While Mary Sue might be spending a lot of time with Pat, either at the library or the ranch, she still would not be spending the nights there. It might have been acceptable for the two of them to live in the house together when they had been sequestered from the violent elements present at the time, but those times were past and they felt that it would be better to observe the proprieties. She would not be moving out to the ranch until they were married. A decision that Pat reluctantly agreed to, but he could see the wisdom in maintaining decorum.

* * * * *

Life quickly settled into a routine around their small part of Laramie. Mary Sue did not have a degree in library science, but she had taken courses as part of her Master's degree. She put that knowledge to work managing the library in Pat's place as he now had a huge ranch to oversee. Mary Sue spent her time organizing the archives and studying some of the artifacts that were stored in the closed section of the library.

Pat and Mary Sue were sitting on the porch swing one evening, each of them had finished their respective jobs for the day.
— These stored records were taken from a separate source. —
(** Without repeated members in [xs], the difference keeps the members of
    [xs] that are not in [ys], in the order of [xs]. *)
Lemma elements_difference_NoDup xs ys :
  NoDup xs ->
  elements (counter_sub (Counter xs) (Counter ys)) = filter (λ x, x ∉ ys) xs.
Proof.
  intros Hnd. destruct (Counter_spec ys) as (_ & Hpos & Hget).
  unfold counter_sub. rewrite negative_part_nil, app_nil_r by done.
  rewrite (Counter_NoDup xs Hnd). clear Hnd.
  induction xs as [| x xs IH]; [done |].
  rewrite fmap_cons. cbn [omap list_omap fst snd]. cbv zeta.
  rewrite Hget, filter_cons.
  destruct (decide (x ∉ ys)) as [Hx | Hx].
  - apply occurrences_zero in Hx. rewrite Hx.
    change (0 <? 1 - Z.of_nat 0) with true. cbv iota.
    unfold elements. rewrite bind_cons. cbn [fst snd].
    change (Z.to_nat 1) with 1%nat. cbn [replicate app]. f_equal.
    exact IH.
  - assert (occurrences ys x ≠ 0%nat) as Hocc
      by (by rewrite occurrences_zero).
    assert ((0 <? 1 - Z.of_nat (occurrences ys x)) = false) as -> by lia.
    exact IH.
Qed.

Lemma occurrences_nil_inv xs : (forall x, occurrences xs x = 0%nat) -> xs = [].
Proof. intros Hall. by apply (count_occ_inv_nil (decide_rel (=))). Qed.
(** The extracted columns of a file that is read and has text labels: no
    frame when no header matches, else the tag and, for every header that
    matches, the first column matching it. *)
Lemma extract_recognises uploaded_file g sheet original :
  common_headers g = COMMON_HEADERS →
  read_excel uploaded_file = Ok sheet →
  tolist_str (sheet_columns sheet) = Ok original →
  ((∀ x, (extract uploaded_file g).2 ≠ Normal x) ∧
   ∀ header, header ∈ COMMON_HEADERS →
             matching_cols header (normalize <$> original) = []) ∨
  (∃ g1 extracted_df cols_to_extract,
     extract uploaded_file g = (g1, Normal (extracted_df, cols_to_extract)) ∧
     (∀ c, c ∈ columns extracted_df → c = "Source File" ∨ c ∈ normalize <$> original) ∧
     ∀ header col, header ∈ COMMON_HEADERS →
       (col ∈ columns extracted_df ∧ py.lower col = py.lower header ↔
        head (matching_cols header (normalize <$> original)) = Some col)).
Proof.
  intros Hheaders Hread Hlabels.
  rewrite extract_run, Hread, Hlabels. cbv zeta. rewrite Hheaders.
  set (cols := normalize <$> original).
  destruct (decide (original = [])) as [Hnil|Hne].
  { left. split; [done|]. intros header Hh. unfold cols. by rewrite Hnil. }
  destruct (first_matches COMMON_HEADERS cols) as [|h0 current0] eqn:Hcur.
  { left. split; [done|]. intros header Hh. apply matching_cols_nil.
    intros col Hcol Heq. rewrite first_matches_nil in Hcur. by apply (Hcur header col). }
  right. rewrite <-Hcur. clear h0 current0 Hcur.
  set (current := first_matches COMMON_HEADERS cols).
  set (cte := first_matches (sought current) cols).
  destruct (getitem_list_total (mkDataFrame cols (sheet_rows sheet)) cte) as [e He].
  { intros c Hc. by apply first_matches_lower in Hc as [? _]. }
  rewrite He. do 3 eexists. split; [done|].
  pose proof (getitem_list_spec _ _ _ He) as (Hsub & _ & _).
  pose proof (getitem_list_keys _ _ _ He) as Hkeys.
  assert (∀ c, c ∈ cte → ∃ h, h ∈ COMMON_HEADERS ∧ py.lower c = py.lower h
                              ∧ head (matching_cols h cols) = Some c) as Hcte.
  { intros c (n & Hn & Hhead)%elem_of_first_matches.
    assert (py.lower c = py.lower n) as Hcn.
    { apply head_matching_cols in Hhead as (_ & _ & ? & _). done. }
    apply sought_lower in Hn as (h & Hh & Hnh).
    exists h. split_and!.
    - apply elem_of_app in Hh as [Hh|Hh]; [|done]. by apply sought_first_in_headers.
    - congruence.
    - by rewrite <-(matching_cols_lower n h cols Hnh). }
  assert ("Source File" ∉ columns e) as Hfresh.
  { intros [Hin _]%Hsub. apply Hcte in Hin as (h & Hh & Heq & _).
    by eapply header_not_source_file. }
  rewrite setitem_fresh by done. cbn [columns]. split.
  - intros c [Hc|Hc%list_elem_of_singleton]%elem_of_app; [right|by left].
    by apply Hsub in Hc as [_ ?].
  - intros header col Hheader. split.
    + intros [[Hc|Hc%list_elem_of_singleton]%elem_of_app Heq].
      * apply Hsub in Hc as [Hc _]. apply Hcte in Hc as (h & Hh & Heq' & Hhead).
        rewrite <-(matching_cols_lower h header cols); [done|congruence].
      * subst col. by destruct (header_not_source_file _ _ Hheader Heq).
    + intros Hhead. split.
      * apply elem_of_app. left. apply Hkeys.
        assert (col ∈ current) as Hcur.
        { apply elem_of_first_matches. eauto. }
        apply elem_of_first_matches. exists col. split; [by apply elem_of_sought|].
        rewrite <-Hhead. f_equal. apply matching_cols_lower.
        by apply head_matching_cols in Hhead as (_ & _ & ? & _).
      * by apply head_matching_cols in Hhead as (_ & _ & ? & _).
Qed.



(** ** The statements at the sample uploads *)



Lemma only_common_headers_at_samples :
  (script [funds_a; lowercase] = script [funds_a; lowercase] ∨
   script [funds_a; lowercase] = for_files 0 0 [funds_a; lowercase] initial) ∧
  (common_headers (script [funds_a; lowercase]) = COMMON_HEADERS ∧
   length (common_headers (script [funds_a; lowercase])) = 33 ∧
   ∀ c, c ∈ columns (all_data_df (script [funds_a; lowercase])) →
        c = "Source File" ∨ ∃ h, h ∈ COMMON_HEADERS ∧ py.lower c = py.lower h).
Proof.
  split; [left; reflexivity|].
  apply (only_common_headers_consolidated [funds_a; lowercase] 0 0
           (script [funds_a; lowercase])).
  left; reflexivity.
Defined.




Lemma no_common_header_in_unrelated sheet original raw header :
  read_excel unrelated = Ok sheet →
  tolist_str (sheet_columns sheet) = Ok original →
  raw ∈ original → header ∈ common_headers initial →
  py.lower (py.replace "."%char "" (py.strip raw)) ≠ py.lower header.
Proof.
  intros [= <-] [= <-] Hraw Hheader. revert header Hheader. apply Forall_forall.
  revert raw Hraw. apply Forall_forall.
  apply (bool_decide_unpack _). vm_compute. exact I.
Defined.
Snuggling up against Pat's side, she sighed in contentment and sounded a bit like a purring cat.

"This is nice."

Pat smiled. Even though Mary Sue could not see his face, his happiness and contentment came through in his voice as he agreed with her.

"I'm glad that we discovered each other," he said as he turned to kiss her cheek.

"I'm not so sure that we found each other by sheer accident," Mary Sue replied quietly. Into his questioning silence, she continued, "Ever since I came across that book of Mitch Bridger's in the library, I feel as if I've been guided to be here." She sat up to face him. "Do you remember when I told you that a girl dropped that book in the library and that gave me the idea to research the wagon train?"

"Yes," he answered. "Your description sounds very much like a gypsy. Do you think that someone in Yolanda's family knew the truth and wanted you to come here and discover what happened to Yolanda?"

In a hushed tone, Mary Sue said, "No. From what I saw in my research in Missouri, Yolanda had no brothers or sisters. It's possible that she had cousins though."

"So everything else was just a coincidence?"

Mary Sue was quiet for a couple of minutes. Still in her quiet voice she said, "I know that this will sound silly, but I don't think that Yolanda had any cousins either. I think that we have been brought together by Yolanda herself." She hurried on before Pat might start laughing at her. "Have you noticed that violets have been around us almost all of the time? Violets were Yolanda's favorite flower. Someone or something has been with us right along."

Patrick sat quietly for a few minutes, mulling over what Mary Sue had just said. The idea that their lives had been somehow manipulated bothered him. To think that agency was a ghost was pure fantasy. Pat didn't know it, but his attitude was the same as Mary Sue's had been when Yolanda had gifted her with Mitch Bridger's journal.

"I can't say that I believe in ghosts Mary, but I can't come up with any other explanation for things either," he said. "I haven't seen anyone unusual around town who would be doing this to us either."

Mary Sue kept her silence as she looked at him. There was no reason to press her argument with Pat. He would either see things the way she did or he wouldn't.

Mary Sue smiled and nodded. Whether he refused to consider her idea or not, at least he wasn't calling her crazy or making fun of her.

"We're here now. That's all that matters to me," he said.

"Me too," she said softly.

"What do you think we should do then?"

She frowned. "What do you want to do?"

He hugged her and said, "I think that we should get married. If we ended up together by accident or because Yolanda's ghost wanted us to meet, it doesn't matter to me. The important thing is that we are together."

"Pat, do you remember what the caretaker at the cemetery told us? That Yolanda was buried somewhere out on the prairie and not on holy ground?"

"Yes," he answered. "Are you thinking what I think you are?"

She smiled up at him, nodding. "Can we find her grave and lay her to rest beside her husband?"